### Data listing
Lemma loop_wellFormed (i : Input) (s : State) :
  wellFormed s ->
  exists s', loop i s = Some s' /\ wellFormed s' /\ passEffect s s'.
Proof.
  intros Hwf. unfold loop.
  destruct (Z.eqb_spec (inMozzi s) 1) as [Hz | Hz].
  { exists (audioHook (hook i) s). split; [reflexivity |].
    split; [now apply wf_audioHook |].
    left. destruct (audioHook_silent (hook i) s) as (-> & -> & _).
    repeat split. lia. }
  cbv zeta.
  change (inMelody (stopMozzi s)) with (inMelody s).
  change (inChuffing (stopMozzi s)) with (inChuffing s).
  destruct (Z.eqb_spec (inMelody s) 1) as [Hm | Hm].
  { destruct (playNextNoteInMelody_inside (stopMozzi s))
      as (d & note & _ & _ & _ & ->).
    { apply (wf_melody _ s Hwf Hm). }
    eexists. split; [reflexivity |].
    split; [now apply wf_afterNote |].
    left. destruct (afterNote_silent note (spec_playbackLength d) (stopMozzi s))
      as (-> & -> & _).
    repeat split. lia. }
  destruct (Z.eqb_spec (inChuffing s) 1) as [Hc | Hc].
  { eexists. split; [reflexivity |].
    split; [now apply wf_chuffNextChuff |].
    left. destruct (chuffNextChuff_silent (stopMozzi s)) as (-> & -> & _).
    repeat split. lia. }
  change (if inWhistle (stopMozzi s) =? 1
          then nextWhistle (stopMozzi s) else stopMozzi s)
    with (whistleStep (stopMozzi s)).
  destruct (trainLights_frame (rnd i) (whistleStep (stopMozzi s)))
    as (w & c & ms & _ & ->).
  destruct (midPass_frame w c ms s Hwf Hm Hc)
    as (Hmid & Hm2 & Hc2 & Hw2 & Hcnt & Hws & Hcalls).
  set (s2 := afterFrame w c ms (whistleStep (stopMozzi s))) in *.
  destruct (Z.eqb_spec (counter s2 mod FLICKERS_PER_SOUND) 0) as [Hmod | Hmod].
  - assert (Hw2' : inWhistle s2 = 0) by (apply Hw2; congruence).
    destruct (launchSound_midPass s2 Hmid Hm2 Hc2 Hw2' Hmod)
      as (s3 & -> & Hmid3 & Hcnt3 & Hws3 & Hcalls3).
    cbn [bind].
    destruct (bump_wellFormed s3 Hmid3) as (Hwf4 & Hws4 & Hcalls4).
    exists (bump s3). split; [reflexivity |]. split; [exact Hwf4 |].
    right.
    rewrite Hws4, Hcalls4, Hws3, Hcalls3, Hws, Hcalls.
    rewrite Hcnt in Hmod.
    assert (Hw : inWhistle s = 0).
    { destruct (wf_inWhistle _ s Hwf) as [E | E]; [exact E |].
      destruct (wf_whistle _ s Hwf E). lia. }
    pose proof (wf_inMozzi _ s Hwf). pose proof (wf_inMelody _ s Hwf).
    pose proof (wf_inChuffing _ s Hwf).
    repeat split; try lia.
  - cbn [bind].
    destruct (bump_wellFormed s2 Hmid) as (Hwf4 & Hws4 & Hcalls4).
    exists (bump s2). split; [reflexivity |]. split; [exact Hwf4 |].
    left. rewrite Hws4, Hcalls4, Hws, Hcalls.
    repeat split. rewrite <- Hcnt. tauto.
Qed.

(** ** Reachable states are well formed *)

Lemma setup_powerOn : setup powerOn = Some afterSetup.
Proof. vm_compute. reflexivity. Qed.

Lemma afterSetup_wellFormed : wellFormed afterSetup.
Proof. constructor; cbn; constants; intros; lia. Qed.

Lemma reachable_wellFormed (s : State) : reachable s -> wellFormed s.
Proof.
  induction 1 as [s Hs | s i s' _ IH Hloop].
  - rewrite setup_powerOn in Hs. injection Hs as <-.
    exact afterSetup_wellFormed.
  - destruct (loop_wellFormed i s IH) as (s'' & E & Hwf & _).
    rewrite E in Hloop. now injection Hloop as <-.
Qed.

(** No pass out of a reachable state runs into undefined behaviour. *)
Lemma loop_total (i : Input) (s : State) :
  reachable s -> exists s', loop i s = Some s' /\ reachable s'.
Proof.
  intros Hr.
  destruct (loop_wellFormed i s (reachable_wellFormed s Hr)) as (s' & E & _).
  exists s'. split; [exact E |]. now apply reach_loop with s i.
Qed.

Lemma run_reachable (inputs : list Input) (s s' : State) :
  reachable s -> run inputs s = Some s' -> reachable s'.
Proof.
  revert s. induction inputs as [| i rest IH]; intros s Hr Hrun; cbn in Hrun.
  - now injection Hrun as <-.
  - destruct (loop i s) as [s1 |] eqn:E; cbn in Hrun; [| discriminate].
    apply (IH s1); [| exact Hrun]. now apply reach_loop with s i.
Qed.

Lemma runSame_succ (n : N) (i : Input) (s : State) :
  runSame (N.succ n) i s = (s' <- runSame n i s ;; loop i s').
Proof. unfold runSame. now rewrite N.iter_succ. Qed.

Lemma runSame_reachable (n : N) (i : Input) (s s' : State) :
  reachable s -> runSame n i s = Some s' -> reachable s'.
Proof.
  intros Hr. revert s'.
  induction n as [| n IH] using N.peano_ind; intros s' Hrun.
  - cbn in Hrun. now injection Hrun as <-.
  - rewrite runSame_succ in Hrun.
    destruct (runSame n i s) as [s1 |]; cbn in Hrun; [| discriminate].
    apply reach_loop with s1 i; [now apply IH | exact Hrun].
Qed.

Lemma runSame_add (n m : N) (i : Input) (s : State) :
  runSame (n + m) i s = (s' <- runSame m i s ;; runSame n i s').
Proof.
  induction n as [| n IH] using N.peano_ind.
  - cbn. destruct (runSame m i s); reflexivity.
  - rewrite N.add_succ_l, !runSame_succ, IH.
    destruct (runSame m i s) as [s1 |]; cbn; [| reflexivity].
    now rewrite runSame_succ.
Qed.

(** ** Evaluating runs *)

Lemma afterSetup_reachable : reachable afterSetup.
Proof. apply reach_setup. exact setup_powerOn. Qed.

Lemma bind_Some {A B : Type} (m : option A) (f : A -> option B) (y : B) :
  bind m f = Some y -> exists x, m = Some x /\ f x = Some y.
Proof.
  destruct m as [x |]; cbn; intros H; [| discriminate H].
  exists x. split; [reflexivity | exact H].
Qed.

(** Reading a fact off the result of a run, by evaluating the run. *)
Lemma run_yields {S A : Type} (o : option S) (f : S -> A) (v : A) :
  option_map f o = Some v -> exists s, o = Some s /\ f s = v.
Proof.
  destruct o as [s |]; cbn; intros H; [| discriminate H].
  exists s. split; [reflexivity |]. now injection H.
Qed.

(** ** C1: the sub-machines exclude one another *)

(** C1, as stated, fails.  One pass after [setup] the first note of the
    start-up melody has ended and the second has not begun: Melody is the
    one active sub-machine and [inMozzi] is 0.  After 58 passes the last
    note is sounding: [inMozzi] is 1 and no sub-machine is active. *)
Lemma busy_flag_is_not_activity :
  (exists s, loop quiet afterSetup = Some s /\ reachable s /\
             activeCount s = 1 /\ inMozzi s = 0) /\
  (exists s, runSame 58 quiet afterSetup = Some s /\ reachable s /\
             activeCount s = 0 /\ inMozzi s = 1).
Proof.
  split.
  - destruct (run_yields (loop quiet afterSetup)
                (fun s => (activeCount s, inMozzi s)) (1, 0))
      as (s & E & Hs); [vm_compute; reflexivity |].
    exists s. split; [exact E |]. split.
    + apply reach_loop with afterSetup quiet; [| exact E].
      exact afterSetup_reachable.
    + injection Hs as -> ->. split; reflexivity.
  - destruct (run_yields (runSame 58 quiet afterSetup)
                (fun s => (activeCount s, inMozzi s)) (0, 1))
      as (s & E & Hs); [vm_compute; reflexivity |].
    exists s. split; [exact E |]. split.
    + apply runSame_reachable with 58%N quiet afterSetup; [| exact E].
      exact afterSetup_reachable.
    + injection Hs as -> ->. split; reflexivity.
Qed.

(** C1, amended: in every reachable state at most one sub-machine is active;
    some active flag is set iff exactly one is; and a pass that launches a
    sound -- the announcement among them -- starts with nothing active and
    nothing sounding. *)
Theorem sound_machines_exclusive (s : State) :
  reachable s ->
  activeCount s <= 1 /\
  ((inMelody s = 1 \/ inChuffing s = 1 \/ inWhistle s = 1) <->
   activeCount s = 1) /\
  (forall i s',
      loop i s = Some s' ->
      launchCalls (calls s') <> launchCalls (calls s) ->
      activeCount s = 0 /\ inMozzi s = 0).
Proof.
  intros Hr. pose proof (reachable_wellFormed s Hr) as Hwf.
  pose proof (wf_inMelody _ s Hwf) as Hm.
  pose proof (wf_inChuffing _ s Hwf) as Hc.
  pose proof (wf_inWhistle _ s Hwf) as Hw.
  pose proof (wf_exclusive _ s Hwf) as Hx.
  unfold activeCount, active.
  repeat split.
  - destruct (Z.eqb_spec (inMelody s) 1), (Z.eqb_spec (inChuffing s) 1),
      (Z.eqb_spec (inWhistle s) 1); lia.
  - destruct (Z.eqb_spec (inMelody s) 1), (Z.eqb_spec (inChuffing s) 1),
      (Z.eqb_spec (inWhistle s) 1); lia.
  - destruct (Z.eqb_spec (inMelody s) 1), (Z.eqb_spec (inChuffing s) 1),
      (Z.eqb_spec (inWhistle s) 1); lia.
  - destruct (loop_wellFormed i s Hwf) as (s'' & E & _ & Heff).
    rewrite E in H. injection H as <-.
    destruct Heff as [(_ & _ & Hsame) | (_ & -> & -> & -> & _)];
      [contradiction | reflexivity].
  - destruct (loop_wellFormed i s Hwf) as (s'' & E & _ & Heff).
    rewrite E in H. injection H as <-.
    destruct Heff as [(_ & _ & Hsame) | (Hz & _)];
      [contradiction | exact Hz].
Qed.

Lemma sound_machines_exclusive_witness :
  reachable afterSetup /\
  activeCount afterSetup <= 1 /\
  ((inMelody afterSetup = 1 \/ inChuffing afterSetup = 1 \/
    inWhistle afterSetup = 1) <-> activeCount afterSetup = 1) /\
  (forall i s',
      loop i afterSetup = Some s' ->
      launchCalls (calls s') <> launchCalls (calls afterSetup) ->
      activeCount afterSetup = 0 /\ inMozzi afterSetup = 0).
Proof.
  split.
  - apply reach_setup. vm_compute. reflexivity.
  - apply (sound_machines_exclusive afterSetup).
    apply reach_setup. vm_compute. reflexivity.
Defined.

(** ** C7: a melody runs for exactly the length of its table *)

Lemma startMelody_unfold (s : State) :
  startMelody s = playNextNoteInMelody (melodyReset s).
Proof. reflexivity. Qed.

Lemma melodyReset_fields (s : State) :
  inMelody (melodyReset s) = 1 /\
  curMelodyNote (melodyReset s) = 0 /\
  tableLength (whichMelody (melodyReset s)) = tableLength (whichSound s).
Proof.
  unfold melodyReset. destruct s; cbn.
  destruct (Z.gtb_spec whichSound0 0) as [Hpos | Hle]; cbn;
    repeat split.
  unfold tableLength.
  destruct (Z.eqb_spec whichSound0 0); [lia | reflexivity].
Qed.

Lemma afterNote_fields (note len : Z) (s : State) :
  let last := curMelodyNote s + 1 >=? tableLength (whichMelody s) in
  inMelody (afterNote note len s) = (if last then 0 else inMelody s) /\
  curMelodyNote (afterNote note len s) =
    (if last then 0 else curMelodyNote s + 1) /\
  aSinFreq (afterNote note len s) = note /\
  kDelayMs (afterNote note len s) = uint16 len /\
  inMozzi (afterNote note len s) = 1.
Proof.
  unfold afterNote. cbv zeta.
  destruct (_ >=? _); repeat split.
Qed.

### Aim of the exercise
Set down each line of the material verbatim, from the first line through the line that contains "split; [now apply wf_audioHook |].".

### Written solution
Lemma loop_wellFormed (i : Input) (s : State) :
  wellFormed s ->
  exists s', loop i s = Some s' /\ wellFormed s' /\ passEffect s s'.
Proof.
  intros Hwf. unfold loop.
  destruct (Z.eqb_spec (inMozzi s) 1) as [Hz | Hz].
  { exists (audioHook (hook i) s). split; [reflexivity |].
    split; [now apply wf_audioHook |].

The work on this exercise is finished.